[Dataset entries]
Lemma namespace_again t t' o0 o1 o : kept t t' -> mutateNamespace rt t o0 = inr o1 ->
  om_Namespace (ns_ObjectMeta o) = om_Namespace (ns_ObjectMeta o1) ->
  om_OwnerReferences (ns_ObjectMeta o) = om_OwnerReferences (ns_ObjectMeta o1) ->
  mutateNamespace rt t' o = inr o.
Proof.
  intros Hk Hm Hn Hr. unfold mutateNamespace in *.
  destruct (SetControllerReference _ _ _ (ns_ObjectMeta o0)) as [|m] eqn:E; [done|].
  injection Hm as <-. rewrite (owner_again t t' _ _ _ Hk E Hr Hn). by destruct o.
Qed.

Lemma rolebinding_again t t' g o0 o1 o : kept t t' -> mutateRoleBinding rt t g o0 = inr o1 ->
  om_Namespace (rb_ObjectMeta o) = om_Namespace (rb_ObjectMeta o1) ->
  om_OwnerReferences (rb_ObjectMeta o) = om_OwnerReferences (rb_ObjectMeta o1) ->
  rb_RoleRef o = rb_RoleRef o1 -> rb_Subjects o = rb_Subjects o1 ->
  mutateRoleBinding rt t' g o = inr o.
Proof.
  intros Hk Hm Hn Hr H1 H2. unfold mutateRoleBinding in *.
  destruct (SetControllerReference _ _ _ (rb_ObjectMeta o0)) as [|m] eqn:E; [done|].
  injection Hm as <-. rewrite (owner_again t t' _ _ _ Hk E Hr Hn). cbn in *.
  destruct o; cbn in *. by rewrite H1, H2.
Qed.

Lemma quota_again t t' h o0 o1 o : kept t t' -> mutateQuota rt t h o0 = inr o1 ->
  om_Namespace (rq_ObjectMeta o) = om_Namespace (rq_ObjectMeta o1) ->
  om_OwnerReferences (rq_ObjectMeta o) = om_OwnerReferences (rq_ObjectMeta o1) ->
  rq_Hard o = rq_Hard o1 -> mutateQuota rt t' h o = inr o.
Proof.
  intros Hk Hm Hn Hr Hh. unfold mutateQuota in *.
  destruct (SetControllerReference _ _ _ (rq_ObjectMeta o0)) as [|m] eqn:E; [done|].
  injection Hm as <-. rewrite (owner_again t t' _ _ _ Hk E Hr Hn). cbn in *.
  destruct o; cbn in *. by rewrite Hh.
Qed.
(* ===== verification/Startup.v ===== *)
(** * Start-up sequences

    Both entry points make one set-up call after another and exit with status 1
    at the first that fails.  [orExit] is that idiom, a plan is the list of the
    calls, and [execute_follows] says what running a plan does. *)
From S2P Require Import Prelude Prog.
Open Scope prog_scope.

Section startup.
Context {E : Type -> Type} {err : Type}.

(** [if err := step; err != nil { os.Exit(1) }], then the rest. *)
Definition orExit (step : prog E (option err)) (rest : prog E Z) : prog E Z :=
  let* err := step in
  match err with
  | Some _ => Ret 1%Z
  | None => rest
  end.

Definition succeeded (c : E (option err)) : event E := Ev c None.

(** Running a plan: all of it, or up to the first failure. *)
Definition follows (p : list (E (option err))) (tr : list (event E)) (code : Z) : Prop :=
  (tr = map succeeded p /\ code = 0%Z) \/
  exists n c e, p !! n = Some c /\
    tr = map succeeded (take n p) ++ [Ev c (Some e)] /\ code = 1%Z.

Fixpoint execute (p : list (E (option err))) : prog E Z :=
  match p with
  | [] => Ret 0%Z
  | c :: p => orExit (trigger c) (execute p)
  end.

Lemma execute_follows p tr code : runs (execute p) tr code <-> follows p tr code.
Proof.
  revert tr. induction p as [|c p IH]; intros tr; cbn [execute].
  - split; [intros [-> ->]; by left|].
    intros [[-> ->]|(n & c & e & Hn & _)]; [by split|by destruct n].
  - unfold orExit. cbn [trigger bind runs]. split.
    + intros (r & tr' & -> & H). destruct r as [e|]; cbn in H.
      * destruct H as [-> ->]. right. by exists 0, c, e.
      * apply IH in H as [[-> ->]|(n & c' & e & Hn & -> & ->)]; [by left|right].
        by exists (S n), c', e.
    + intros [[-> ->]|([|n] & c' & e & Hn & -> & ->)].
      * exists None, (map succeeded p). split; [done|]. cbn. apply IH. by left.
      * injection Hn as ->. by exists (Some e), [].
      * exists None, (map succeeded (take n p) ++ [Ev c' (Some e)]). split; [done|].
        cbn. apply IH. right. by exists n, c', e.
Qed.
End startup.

--

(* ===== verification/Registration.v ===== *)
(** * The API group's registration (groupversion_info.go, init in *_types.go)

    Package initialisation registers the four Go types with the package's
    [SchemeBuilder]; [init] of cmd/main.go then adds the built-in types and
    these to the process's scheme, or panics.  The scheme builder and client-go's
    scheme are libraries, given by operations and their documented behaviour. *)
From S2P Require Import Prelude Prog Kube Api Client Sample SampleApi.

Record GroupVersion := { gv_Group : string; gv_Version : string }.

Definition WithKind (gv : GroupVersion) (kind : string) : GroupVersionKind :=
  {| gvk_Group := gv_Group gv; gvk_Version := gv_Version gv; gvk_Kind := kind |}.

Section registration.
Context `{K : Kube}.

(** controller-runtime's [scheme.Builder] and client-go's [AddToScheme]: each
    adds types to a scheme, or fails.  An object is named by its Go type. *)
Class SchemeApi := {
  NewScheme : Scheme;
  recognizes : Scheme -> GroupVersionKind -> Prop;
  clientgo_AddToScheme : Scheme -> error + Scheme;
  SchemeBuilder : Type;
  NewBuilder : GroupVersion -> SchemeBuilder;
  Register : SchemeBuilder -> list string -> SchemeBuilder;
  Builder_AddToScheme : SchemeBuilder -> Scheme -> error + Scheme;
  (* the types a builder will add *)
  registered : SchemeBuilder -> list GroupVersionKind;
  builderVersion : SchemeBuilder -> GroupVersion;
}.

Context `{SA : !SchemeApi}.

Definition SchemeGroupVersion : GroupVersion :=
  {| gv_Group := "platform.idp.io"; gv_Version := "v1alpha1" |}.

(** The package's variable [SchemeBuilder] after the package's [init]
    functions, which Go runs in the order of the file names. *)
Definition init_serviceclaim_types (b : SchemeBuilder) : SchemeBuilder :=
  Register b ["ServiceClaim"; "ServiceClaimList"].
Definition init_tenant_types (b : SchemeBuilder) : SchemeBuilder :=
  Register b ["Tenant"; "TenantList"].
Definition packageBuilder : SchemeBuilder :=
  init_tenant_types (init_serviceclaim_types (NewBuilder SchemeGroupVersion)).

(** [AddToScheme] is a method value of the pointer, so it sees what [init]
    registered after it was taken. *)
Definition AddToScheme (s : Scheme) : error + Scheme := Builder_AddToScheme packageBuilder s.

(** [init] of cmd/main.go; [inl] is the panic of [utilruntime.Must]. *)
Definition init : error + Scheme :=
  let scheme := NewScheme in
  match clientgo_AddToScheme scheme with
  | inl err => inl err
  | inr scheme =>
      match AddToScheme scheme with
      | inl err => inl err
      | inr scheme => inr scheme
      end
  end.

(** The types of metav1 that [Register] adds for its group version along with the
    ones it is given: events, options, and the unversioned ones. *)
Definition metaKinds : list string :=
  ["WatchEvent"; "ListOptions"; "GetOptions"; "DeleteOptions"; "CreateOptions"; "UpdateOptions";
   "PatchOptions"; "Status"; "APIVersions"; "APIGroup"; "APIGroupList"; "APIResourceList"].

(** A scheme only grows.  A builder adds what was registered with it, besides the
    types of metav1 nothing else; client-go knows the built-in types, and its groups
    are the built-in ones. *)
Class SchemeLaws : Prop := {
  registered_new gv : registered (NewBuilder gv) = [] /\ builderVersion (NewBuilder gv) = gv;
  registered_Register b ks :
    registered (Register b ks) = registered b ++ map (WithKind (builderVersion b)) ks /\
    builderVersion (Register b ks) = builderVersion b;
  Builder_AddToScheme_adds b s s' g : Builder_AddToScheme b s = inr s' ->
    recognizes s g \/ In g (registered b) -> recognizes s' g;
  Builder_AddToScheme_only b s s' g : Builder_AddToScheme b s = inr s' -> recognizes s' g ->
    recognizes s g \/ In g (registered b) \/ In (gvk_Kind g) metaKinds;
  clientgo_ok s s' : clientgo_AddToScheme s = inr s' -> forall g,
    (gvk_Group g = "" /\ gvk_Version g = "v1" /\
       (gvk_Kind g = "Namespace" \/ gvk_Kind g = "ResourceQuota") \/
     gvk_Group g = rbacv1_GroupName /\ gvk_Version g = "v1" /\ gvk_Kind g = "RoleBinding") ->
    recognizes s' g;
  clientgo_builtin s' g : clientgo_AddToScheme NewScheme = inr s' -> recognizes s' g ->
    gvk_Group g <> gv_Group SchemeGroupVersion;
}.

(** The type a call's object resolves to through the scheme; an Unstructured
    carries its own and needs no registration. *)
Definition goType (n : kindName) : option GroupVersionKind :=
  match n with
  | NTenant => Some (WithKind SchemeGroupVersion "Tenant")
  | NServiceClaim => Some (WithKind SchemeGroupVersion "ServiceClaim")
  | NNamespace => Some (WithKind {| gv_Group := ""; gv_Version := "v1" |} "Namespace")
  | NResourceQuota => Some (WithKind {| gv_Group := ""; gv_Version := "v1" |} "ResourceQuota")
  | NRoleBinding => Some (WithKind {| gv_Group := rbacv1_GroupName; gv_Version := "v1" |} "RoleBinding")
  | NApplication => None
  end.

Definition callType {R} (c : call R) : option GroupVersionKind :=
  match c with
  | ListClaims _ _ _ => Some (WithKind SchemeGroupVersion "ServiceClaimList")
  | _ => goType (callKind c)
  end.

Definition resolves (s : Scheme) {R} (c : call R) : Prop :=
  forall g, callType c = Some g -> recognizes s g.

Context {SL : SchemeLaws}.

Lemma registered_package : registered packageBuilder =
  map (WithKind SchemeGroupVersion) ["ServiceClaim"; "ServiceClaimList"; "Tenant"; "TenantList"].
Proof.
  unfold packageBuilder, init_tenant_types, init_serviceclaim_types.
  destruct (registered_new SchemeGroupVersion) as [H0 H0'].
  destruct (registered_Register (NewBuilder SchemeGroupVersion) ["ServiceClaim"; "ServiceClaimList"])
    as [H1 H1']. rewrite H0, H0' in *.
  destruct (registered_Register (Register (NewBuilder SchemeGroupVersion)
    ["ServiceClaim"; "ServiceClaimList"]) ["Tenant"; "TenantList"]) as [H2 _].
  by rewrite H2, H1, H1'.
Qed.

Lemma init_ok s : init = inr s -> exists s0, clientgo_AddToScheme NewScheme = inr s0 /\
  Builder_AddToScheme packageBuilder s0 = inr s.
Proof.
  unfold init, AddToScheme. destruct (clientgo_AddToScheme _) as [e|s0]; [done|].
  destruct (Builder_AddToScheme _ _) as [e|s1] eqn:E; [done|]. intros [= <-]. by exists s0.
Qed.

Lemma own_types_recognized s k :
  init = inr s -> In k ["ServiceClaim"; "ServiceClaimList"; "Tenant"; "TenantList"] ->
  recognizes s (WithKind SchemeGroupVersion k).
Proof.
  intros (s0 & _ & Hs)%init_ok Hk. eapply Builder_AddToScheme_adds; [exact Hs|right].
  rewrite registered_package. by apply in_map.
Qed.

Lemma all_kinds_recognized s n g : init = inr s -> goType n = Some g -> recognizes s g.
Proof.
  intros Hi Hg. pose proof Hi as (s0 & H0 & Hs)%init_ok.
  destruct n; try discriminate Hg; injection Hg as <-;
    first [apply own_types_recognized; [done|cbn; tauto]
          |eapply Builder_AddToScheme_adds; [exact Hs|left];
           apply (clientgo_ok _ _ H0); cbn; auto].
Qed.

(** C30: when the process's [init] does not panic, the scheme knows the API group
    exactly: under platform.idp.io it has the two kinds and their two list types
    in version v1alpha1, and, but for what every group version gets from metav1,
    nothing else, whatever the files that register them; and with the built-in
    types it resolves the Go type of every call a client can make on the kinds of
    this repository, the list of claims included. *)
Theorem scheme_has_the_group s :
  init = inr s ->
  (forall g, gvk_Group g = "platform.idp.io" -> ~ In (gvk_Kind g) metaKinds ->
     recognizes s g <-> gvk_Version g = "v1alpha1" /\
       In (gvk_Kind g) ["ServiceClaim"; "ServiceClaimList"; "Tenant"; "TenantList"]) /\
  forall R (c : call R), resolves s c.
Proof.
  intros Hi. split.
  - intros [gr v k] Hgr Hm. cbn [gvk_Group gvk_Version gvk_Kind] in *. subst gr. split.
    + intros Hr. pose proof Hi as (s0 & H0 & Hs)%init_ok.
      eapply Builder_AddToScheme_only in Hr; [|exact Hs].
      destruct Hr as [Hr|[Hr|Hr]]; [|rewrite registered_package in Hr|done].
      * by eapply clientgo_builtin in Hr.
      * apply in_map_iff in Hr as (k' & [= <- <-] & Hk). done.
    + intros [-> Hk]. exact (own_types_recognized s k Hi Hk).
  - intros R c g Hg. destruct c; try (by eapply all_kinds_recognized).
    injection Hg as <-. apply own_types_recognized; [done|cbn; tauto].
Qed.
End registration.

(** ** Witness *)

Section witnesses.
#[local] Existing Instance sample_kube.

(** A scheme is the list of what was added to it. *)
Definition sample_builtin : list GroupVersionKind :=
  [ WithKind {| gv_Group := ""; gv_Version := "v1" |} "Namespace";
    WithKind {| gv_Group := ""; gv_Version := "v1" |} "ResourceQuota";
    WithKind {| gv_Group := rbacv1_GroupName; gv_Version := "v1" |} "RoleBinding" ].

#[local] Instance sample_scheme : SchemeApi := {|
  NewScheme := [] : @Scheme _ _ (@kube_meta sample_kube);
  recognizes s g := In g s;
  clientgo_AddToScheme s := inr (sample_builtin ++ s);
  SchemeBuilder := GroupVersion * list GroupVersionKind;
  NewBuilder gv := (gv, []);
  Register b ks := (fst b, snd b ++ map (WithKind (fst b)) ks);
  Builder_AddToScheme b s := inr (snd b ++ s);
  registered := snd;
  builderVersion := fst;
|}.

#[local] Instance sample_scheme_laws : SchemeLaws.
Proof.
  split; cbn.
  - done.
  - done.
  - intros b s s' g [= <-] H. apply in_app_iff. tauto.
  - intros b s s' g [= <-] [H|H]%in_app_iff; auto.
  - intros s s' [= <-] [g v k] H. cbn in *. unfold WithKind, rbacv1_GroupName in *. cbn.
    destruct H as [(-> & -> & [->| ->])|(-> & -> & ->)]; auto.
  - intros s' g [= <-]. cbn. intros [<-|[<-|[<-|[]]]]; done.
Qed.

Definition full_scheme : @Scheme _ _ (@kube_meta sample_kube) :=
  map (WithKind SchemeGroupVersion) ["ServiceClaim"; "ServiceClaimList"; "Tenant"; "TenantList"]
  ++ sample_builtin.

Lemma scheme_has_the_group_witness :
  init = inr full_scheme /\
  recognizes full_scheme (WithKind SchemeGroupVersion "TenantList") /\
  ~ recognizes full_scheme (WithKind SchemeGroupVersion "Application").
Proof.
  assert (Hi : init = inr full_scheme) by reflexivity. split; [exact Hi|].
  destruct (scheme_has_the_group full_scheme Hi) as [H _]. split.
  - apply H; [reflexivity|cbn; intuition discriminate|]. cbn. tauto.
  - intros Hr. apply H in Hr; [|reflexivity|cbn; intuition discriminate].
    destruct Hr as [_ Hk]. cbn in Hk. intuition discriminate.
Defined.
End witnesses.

* * *

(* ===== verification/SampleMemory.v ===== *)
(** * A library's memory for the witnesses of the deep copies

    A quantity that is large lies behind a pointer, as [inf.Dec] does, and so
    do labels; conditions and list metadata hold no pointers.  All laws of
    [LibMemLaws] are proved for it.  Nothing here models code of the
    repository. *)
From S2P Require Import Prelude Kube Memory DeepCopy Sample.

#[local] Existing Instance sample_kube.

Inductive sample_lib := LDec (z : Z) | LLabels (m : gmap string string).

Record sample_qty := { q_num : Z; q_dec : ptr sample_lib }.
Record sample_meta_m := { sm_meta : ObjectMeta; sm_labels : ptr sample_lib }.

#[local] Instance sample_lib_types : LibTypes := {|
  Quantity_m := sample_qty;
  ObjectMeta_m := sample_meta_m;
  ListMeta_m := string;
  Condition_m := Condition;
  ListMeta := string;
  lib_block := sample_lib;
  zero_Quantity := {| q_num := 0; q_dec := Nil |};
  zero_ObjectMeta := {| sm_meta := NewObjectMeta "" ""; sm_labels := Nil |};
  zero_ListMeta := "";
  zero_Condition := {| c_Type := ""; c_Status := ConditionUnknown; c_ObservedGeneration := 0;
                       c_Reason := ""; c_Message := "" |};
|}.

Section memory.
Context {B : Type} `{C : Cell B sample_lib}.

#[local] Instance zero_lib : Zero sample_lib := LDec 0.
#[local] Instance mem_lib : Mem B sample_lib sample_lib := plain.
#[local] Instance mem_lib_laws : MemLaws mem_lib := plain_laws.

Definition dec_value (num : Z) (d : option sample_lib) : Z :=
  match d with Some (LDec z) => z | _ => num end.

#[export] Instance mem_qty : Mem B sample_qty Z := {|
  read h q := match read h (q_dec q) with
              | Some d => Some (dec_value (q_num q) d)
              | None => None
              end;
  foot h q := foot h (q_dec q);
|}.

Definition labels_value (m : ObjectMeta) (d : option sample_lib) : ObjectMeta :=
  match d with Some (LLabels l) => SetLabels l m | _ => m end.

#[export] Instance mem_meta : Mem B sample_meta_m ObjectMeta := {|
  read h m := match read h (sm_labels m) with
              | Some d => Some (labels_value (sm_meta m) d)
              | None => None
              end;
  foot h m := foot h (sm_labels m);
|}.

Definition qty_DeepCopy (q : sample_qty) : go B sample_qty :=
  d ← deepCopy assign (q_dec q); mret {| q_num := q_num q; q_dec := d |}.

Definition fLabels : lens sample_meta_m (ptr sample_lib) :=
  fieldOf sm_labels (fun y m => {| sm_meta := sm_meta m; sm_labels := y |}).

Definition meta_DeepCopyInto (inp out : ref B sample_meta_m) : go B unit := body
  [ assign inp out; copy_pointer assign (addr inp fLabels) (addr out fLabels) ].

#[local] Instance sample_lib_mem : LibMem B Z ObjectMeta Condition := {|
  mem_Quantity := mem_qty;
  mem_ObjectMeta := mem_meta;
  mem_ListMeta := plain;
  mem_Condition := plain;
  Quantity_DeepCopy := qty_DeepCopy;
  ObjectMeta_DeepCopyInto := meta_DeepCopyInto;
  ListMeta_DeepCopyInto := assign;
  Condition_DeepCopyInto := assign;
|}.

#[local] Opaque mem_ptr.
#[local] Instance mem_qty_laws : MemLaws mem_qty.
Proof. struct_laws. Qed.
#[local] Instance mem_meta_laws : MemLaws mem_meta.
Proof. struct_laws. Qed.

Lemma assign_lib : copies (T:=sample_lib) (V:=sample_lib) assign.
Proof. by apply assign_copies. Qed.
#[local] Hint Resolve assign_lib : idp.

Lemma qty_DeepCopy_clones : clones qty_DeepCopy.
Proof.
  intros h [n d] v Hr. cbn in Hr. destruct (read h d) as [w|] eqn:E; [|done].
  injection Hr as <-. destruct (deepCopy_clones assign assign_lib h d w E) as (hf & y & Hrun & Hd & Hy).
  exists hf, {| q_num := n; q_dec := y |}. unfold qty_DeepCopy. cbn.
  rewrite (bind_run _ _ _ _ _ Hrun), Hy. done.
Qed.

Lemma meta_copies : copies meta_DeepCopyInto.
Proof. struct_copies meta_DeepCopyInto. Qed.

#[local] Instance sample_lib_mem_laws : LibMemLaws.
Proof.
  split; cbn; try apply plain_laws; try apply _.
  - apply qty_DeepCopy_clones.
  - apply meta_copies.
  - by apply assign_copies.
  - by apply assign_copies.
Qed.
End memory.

_THE PROBLEM_
When you reach the line containing "recognizes s g \/ In g (registered b) \/" in the data above, start copying exactly, and stop after the line containing "match c with".

_ANSWER BELOW_
    recognizes s g \/ In g (registered b) \/ In (gvk_Kind g) metaKinds;
  clientgo_ok s s' : clientgo_AddToScheme s = inr s' -> forall g,
    (gvk_Group g = "" /\ gvk_Version g = "v1" /\
       (gvk_Kind g = "Namespace" \/ gvk_Kind g = "ResourceQuota") \/
     gvk_Group g = rbacv1_GroupName /\ gvk_Version g = "v1" /\ gvk_Kind g = "RoleBinding") ->
    recognizes s' g;
  clientgo_builtin s' g : clientgo_AddToScheme NewScheme = inr s' -> recognizes s' g ->
    gvk_Group g <> gv_Group SchemeGroupVersion;
}.

(** The type a call's object resolves to through the scheme; an Unstructured
    carries its own and needs no registration. *)
Definition goType (n : kindName) : option GroupVersionKind :=
  match n with
  | NTenant => Some (WithKind SchemeGroupVersion "Tenant")
  | NServiceClaim => Some (WithKind SchemeGroupVersion "ServiceClaim")
  | NNamespace => Some (WithKind {| gv_Group := ""; gv_Version := "v1" |} "Namespace")
  | NResourceQuota => Some (WithKind {| gv_Group := ""; gv_Version := "v1" |} "ResourceQuota")
  | NRoleBinding => Some (WithKind {| gv_Group := rbacv1_GroupName; gv_Version := "v1" |} "RoleBinding")
  | NApplication => None
  end.

Definition callType {R} (c : call R) : option GroupVersionKind :=
  match c with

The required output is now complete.